-- Input material follows --

Lemma lastIndexOfFrom_Some (c : N) (s : jsstring) (i j : nat) :
  lastIndexOfFrom c i s = Some j ->
  exists a b, s = a ++ c :: b /\ j = (i + length a)%nat
              /\ forallb (fun x => negb (x =? c)) b = true.
Proof.
  revert i. induction s as [|d t IH]; intros i H; [done|]. simpl in H.
  destruct (lastIndexOfFrom c (S i) t) as [j'|] eqn:Ht.
  - injection H as <-. apply IH in Ht as (a & b & -> & -> & Hb).
    exists (d :: a), b. repeat split; try done. simpl. lia.
  - destruct (d =? c) eqn:Hd; [|done]. injection H as <-.
    apply N.eqb_eq in Hd as ->. exists [], t. repeat split; [simpl; lia|].
    by apply (lastIndexOfFrom_None _ _ (S i)).
Qed.

(** A name with an extension is its base name followed by the extension,
    which starts at the last dot of the name. *)
Lemma extname_split (f : jsstring) :
  extname f <> [] ->
  exists e', f = getBaseName f ++ 46 :: e' /\ extname f = 46 :: e' /\ noDot e' = true.
Proof.
  unfold getBaseName, extname.
  destruct (lastIndexOfFrom 46 0 f) as [i|] eqn:Hi; [|done].
  apply lastIndexOfFrom_Some in Hi as (a & b & -> & -> & Hb). simpl.
  destruct ((length a =? 0)%nat || jsstring_eqb (a ++ 46 :: b) [46; 46]) eqn:Hc; [done|].
  intros _. apply orb_false_iff in Hc as [Ha _]. apply Nat.eqb_neq in Ha.
  rewrite drop_app_length. exists b. split; [|done].
  unfold basename, jsstring_eqb.
  rewrite bool_decide_eq_false_2.
  2:{ intros Heq. apply (f_equal length) in Heq. rewrite length_app in Heq. lia. }
  unfold endsWith, jsstring_eqb.
  rewrite length_app. set (ext := 46 :: b).
  replace (length a + length ext - length ext)%nat with (length a) by lia.
  rewrite drop_app_length, take_app_length.
  rewrite bool_decide_eq_true_2 by done.
  replace (length ext <=? length a + length ext)%nat with true
    by (symmetry; apply Nat.leb_le; lia).
  done.
Qed.

Lemma getBaseName_no_ext (f : jsstring) : extname f = [] -> getBaseName f = f.
Proof. unfold getBaseName. by intros ->. Qed.

Lemma lastIndexOfFrom_last_dot (c : N) (a b : jsstring) (i : nat) :
  forallb (fun x => negb (x =? c)) b = true ->
  lastIndexOfFrom c i (a ++ c :: b) = Some (i + length a)%nat.
Proof.
  intros Hb. revert i. induction a as [|d a IH]; intros i.
  - simpl. destruct (lastIndexOfFrom c (S i) b) as [j|] eqn:Hj.
    + apply lastIndexOfFrom_Some in Hj as (x & y & -> & _ & _).
      rewrite forallb_app in Hb. simpl in Hb. rewrite N.eqb_refl in Hb. simpl in Hb.
      by rewrite andb_false_r in Hb.
    + rewrite N.eqb_refl. f_equal. lia.
  - simpl. rewrite IH. f_equal. lia.
Qed.

(** The extension of a name is what follows its last dot, and the base name
    what precedes it. *)
Lemma extname_getBaseName_of (base e : jsstring) :
  base <> [] -> noDot e = true -> base ++ 46 :: e <> [46; 46] ->
  extname (base ++ 46 :: e) = 46 :: e /\ getBaseName (base ++ 46 :: e) = base.
Proof.
  intros Hne He Hdd.
  assert (Hx : extname (base ++ 46 :: e) = 46 :: e).
  { unfold extname. rewrite lastIndexOfFrom_last_dot by exact He. simpl.
    destruct base as [|b0 base']; [done|]. cbn [length Nat.eqb orb].
    unfold jsstring_eqb. rewrite bool_decide_eq_false_2 by done.
    change (S (length base')) with (length (b0 :: base')). by rewrite drop_app_length. }
  split; [done|].
  destruct (extname_split (base ++ 46 :: e)) as (e' & Hsplit & Hx' & He'); [by rewrite Hx|].
  rewrite Hx in Hx'. injection Hx' as <-.
  by apply app_inv_tail in Hsplit.
Qed.

(** A name is its base name followed by its extension. *)
Lemma getBaseName_extname (f : jsstring) : getBaseName f ++ extname f = f.
Proof.
  destruct (extname f) as [|c e] eqn:Hx.
  - rewrite getBaseName_no_ext by done. apply app_nil_r.
  - destruct (extname_split f) as (e' & Hsplit & Hx' & _); [by rewrite Hx|].
    rewrite Hx in Hx'. rewrite Hx'. by rewrite <- Hsplit.
Qed.

(** ** The tokenizer *)

Lemma lastOr_None (l : jsstring) : lastOr None l = last l.
Proof. unfold lastOr. by destruct (last l). Qed.

Lemma seasonEpisode_match_some (filename : jsstring) (res : MatchResult) :
  exec reSeasonEpisode (getBaseName filename) = Some res ->
  exists s e, extractSeasonAndEpisode filename = SE (Some s) e.
Proof. intros H. unfold extractSeasonAndEpisode. rewrite H. eauto. Qed.

(** C5, as amended. When the base name of a file (the name without its
    extension) has a match of [\bS(\d+)E(\d+)\b] under the [i] flag, the
    tokenizer returns the season and the episode that the leftmost match
    captures, whatever else the name holds: the match is an [S] or [s], a
    block of digits [d1], an [E] or [e] and a block of digits [d2], with no
    word character right before or right after; the season is the value of
    [d1] and the episode the value of [d2]. No other pattern is tried. *)
Theorem C5_season_episode_marker_wins (filename : jsstring) (res : MatchResult) :
  exec reSeasonEpisode (getBaseName filename) = Some res ->
  exists pre post d1 d2,
    getBaseName filename = pre ++ post
    /\ seasonEpisodeMarker (last pre) post d1 d2
    /\ (forall pre' post' e1 e2,
          getBaseName filename = pre' ++ post' -> (length pre' < length pre)%nat ->
          ~ seasonEpisodeMarker (last pre') post' e1 e2)
    /\ extractSeasonAndEpisode filename
       = SE (Some (parseInt d1)) (numOfN (parseInt d2)).
Proof.
  intros Hexec. unfold extractSeasonAndEpisode. rewrite Hexec.
  unfold exec in Hexec. apply execFrom_inv in Hexec as (pre & post & Hsplit & Hat & Hnone).
  rewrite lastOr_None in Hat.
  apply matchAt_reSeasonEpisode_sound in Hat as (d1 & d2 & Hmark & ->).
  exists pre, post, d1, d2. split; [done|]. split; [done|]. split; [|done].
  intros pre' post' e1 e2 Hsplit' Hlt Hmark'.
  specialize (Hnone pre' post' Hsplit' Hlt). rewrite lastOr_None in Hnone.
  by rewrite (matchAt_reSeasonEpisode_complete _ _ _ e1 e2 Hmark') in Hnone.
Qed.

(** A base name that holds the marker between word boundaries has a match,
    so the tokenizer reads its season from an [S<digits>E<digits>] marker. *)
Lemma seasonEpisodeMarker_found (filename pre post d1 d2 : jsstring) :
  getBaseName filename = pre ++ post ->
  seasonEpisodeMarker (last pre) post d1 d2 ->
  exists s e, extractSeasonAndEpisode filename = SE (Some s) e.
Proof.
  intros Hsplit Hmark.
  destruct (exec reSeasonEpisode (getBaseName filename)) as [res|] eqn:Hexec.
  - destruct (seasonEpisode_match_some filename res Hexec) as (s & e & ->).
    by exists s, e.
  - exfalso. unfold exec in Hexec. rewrite Hsplit in Hexec.
    clear Hsplit. revert Hexec Hmark. generalize 0%nat as pos.
    assert (Hgen : forall prev pos, execFrom reSeasonEpisode pos prev (pre ++ post) = None ->
                     seasonEpisodeMarker (lastOr prev pre) post d1 d2 -> False).
    { induction pre as [|c t IH]; intros prev pos Hexec Hmark.
      - change (lastOr prev []) with prev in Hmark. cbn [app] in Hexec.
        pose proof (matchAt_reSeasonEpisode_complete pos prev post d1 d2 Hmark) as Hc.
        destruct post; cbn [execFrom] in Hexec; by rewrite Hc in Hexec.
      - cbn [app execFrom] in Hexec.
        destruct (matchAt reSeasonEpisode pos prev (c :: t ++ post)); [done|].
        apply (IH (Some c) (S pos) Hexec). by rewrite lastOr_cons with (prev := prev). }
    intros pos Hexec Hmark. apply (Hgen None pos Hexec).
    by rewrite lastOr_None.
Qed.

Lemma filter_nonYear (l : list jsstring) :
  List.filter (fun n => let num := parseInt n in (num <? 1900) || (2099 <? num)) l
  = List.filter (fun r => negb (inYearRange (parseInt r))) l.
Proof.
  apply List.filter_ext. intros r. cbv zeta. unfold inYearRange.
  generalize (parseInt r) as num. intros num. N_cases.
Qed.

Lemma numOfN_inj (a b : N) : numOfN a = numOfN b -> a = b.
Proof. unfold numOfN, inject_Z. intros [= H]. lia. Qed.

(** C6. The tokenizer works on the base name, which is the file name
    without its extension: the base name followed by the extension is the
    file name, and for a name [base.ext] whose [ext] holds no dot the base
    name is [base]. When no earlier pattern matches the base name, the
    tokenizer takes the digit runs of the base name, drops those whose value
    lies in 1900..2099 and returns the last run that is left as the episode,
    with a null season; when none is left the episode is 1. So for a name
    [base.ext] the episode is computed from the runs of [base] alone, and no
    digit of the extension is read. The episode so chosen is never in
    1900..2099, and it is a run of the base name as soon as a run outside
    1900..2099 exists. *)
Theorem C6_digit_run_fallback (filename : jsstring) :
  exec reSeasonEpisode (getBaseName filename) = None ->
  exec reDecimalEpisode (getBaseName filename) = None ->
  firstPattern episodePatterns (getBaseName filename) = None ->
  let nonYear :=
    List.filter (fun r => negb (inYearRange (parseInt r))) (digitRuns (getBaseName filename)) in
  extractSeasonAndEpisode filename
  = SE None (numOfN match last nonYear with Some r => parseInt r | None => 1 end)
  /\ (forall n, episode (extractSeasonAndEpisode filename) = numOfN n -> inYearRange n = false)
  /\ (forall r, r ∈ digitRuns (getBaseName filename) -> inYearRange (parseInt r) = false ->
        exists r', last nonYear = Some r' /\ r' ∈ digitRuns (getBaseName filename)
                   /\ episode (extractSeasonAndEpisode filename) = numOfN (parseInt r'))
  /\ getBaseName filename ++ extname filename = filename
  /\ (forall base ext,
        filename = base ++ 46 :: ext -> base <> [] -> noDot ext = true ->
        filename <> [46; 46] ->
        getBaseName filename = base
        /\ extname filename = 46 :: ext
        /\ extractSeasonAndEpisode filename
           = SE None (numOfN
               match last (List.filter (fun r => negb (inYearRange (parseInt r)))
                             (digitRuns base)) with
               | Some r => parseInt r
               | None => 1
               end)).
Proof.
  intros H1 H2 H3 nonYear.
  assert (Heq : extractSeasonAndEpisode filename
                = SE None (numOfN match last nonYear with Some r => parseInt r | None => 1 end)).
  { unfold extractSeasonAndEpisode. rewrite H1, H2, H3. unfold fallbackEpisode.
    by rewrite matchAll_reDigits, filter_nonYear. }
  split; [exact Heq|]. split; [|split; [|split]].
  - rewrite Heq. cbn [episode].
    intros n Hn. apply numOfN_inj in Hn. subst n.
    destruct (last nonYear) as [r|] eqn:Hl; [|done].
    apply last_Some in Hl as [l' Hl].
    assert (Hin : In r nonYear) by (rewrite Hl; apply in_or_app; right; by left).
    apply filter_In in Hin as [_ Hr]. by apply negb_true_iff in Hr.
  - rewrite Heq. cbn [episode].
    intros r Hr Hny.
    assert (Hin : In r nonYear).
    { apply filter_In. split; [by apply list_elem_of_In|by rewrite Hny]. }
    destruct (last nonYear) as [r'|] eqn:Hl.
    + exists r'. split; [done|]. split; [|done].
      apply last_Some in Hl as [l' Hl].
      assert (Hin' : In r' nonYear) by (rewrite Hl; apply in_or_app; right; by left).
      apply filter_In in Hin' as [Hin' _]. by apply list_elem_of_In.
    + apply last_None in Hl. rewrite Hl in Hin. done.
  - apply getBaseName_extname.
  - intros base ext Hname Hne Hext Hdd.
    assert (Hdd' : base ++ 46 :: ext <> [46; 46]) by (by rewrite <- Hname).
    destruct (extname_getBaseName_of base ext Hne Hext Hdd') as [Hx Hb].
    rewrite <- Hname in Hx, Hb.
    split; [exact Hb|]. split; [exact Hx|].
    rewrite Heq. unfold nonYear. by rewrite Hb.
Qed.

-- Input material concluded --

- What needs to be done: Your reply must contain exactly the lines from the first line of the data through the line holding "Proof. unfold getBaseName. by intros ->. Qed.", and nothing more.

- Completed task:
Lemma lastIndexOfFrom_Some (c : N) (s : jsstring) (i j : nat) :
  lastIndexOfFrom c i s = Some j ->
  exists a b, s = a ++ c :: b /\ j = (i + length a)%nat
              /\ forallb (fun x => negb (x =? c)) b = true.
Proof.
  revert i. induction s as [|d t IH]; intros i H; [done|]. simpl in H.
  destruct (lastIndexOfFrom c (S i) t) as [j'|] eqn:Ht.
  - injection H as <-. apply IH in Ht as (a & b & -> & -> & Hb).
    exists (d :: a), b. repeat split; try done. simpl. lia.
  - destruct (d =? c) eqn:Hd; [|done]. injection H as <-.
    apply N.eqb_eq in Hd as ->. exists [], t. repeat split; [simpl; lia|].
    by apply (lastIndexOfFrom_None _ _ (S i)).
Qed.

(** A name with an extension is its base name followed by the extension,
    which starts at the last dot of the name. *)
Lemma extname_split (f : jsstring) :
  extname f <> [] ->
  exists e', f = getBaseName f ++ 46 :: e' /\ extname f = 46 :: e' /\ noDot e' = true.
Proof.
  unfold getBaseName, extname.
  destruct (lastIndexOfFrom 46 0 f) as [i|] eqn:Hi; [|done].
  apply lastIndexOfFrom_Some in Hi as (a & b & -> & -> & Hb). simpl.
  destruct ((length a =? 0)%nat || jsstring_eqb (a ++ 46 :: b) [46; 46]) eqn:Hc; [done|].
  intros _. apply orb_false_iff in Hc as [Ha _]. apply Nat.eqb_neq in Ha.
  rewrite drop_app_length. exists b. split; [|done].
  unfold basename, jsstring_eqb.
  rewrite bool_decide_eq_false_2.
  2:{ intros Heq. apply (f_equal length) in Heq. rewrite length_app in Heq. lia. }
  unfold endsWith, jsstring_eqb.
  rewrite length_app. set (ext := 46 :: b).
  replace (length a + length ext - length ext)%nat with (length a) by lia.
  rewrite drop_app_length, take_app_length.
  rewrite bool_decide_eq_true_2 by done.
  replace (length ext <=? length a + length ext)%nat with true
    by (symmetry; apply Nat.leb_le; lia).
  done.
Qed.

Lemma getBaseName_no_ext (f : jsstring) : extname f = [] -> getBaseName f = f.
Proof. unfold getBaseName. by intros ->. Qed.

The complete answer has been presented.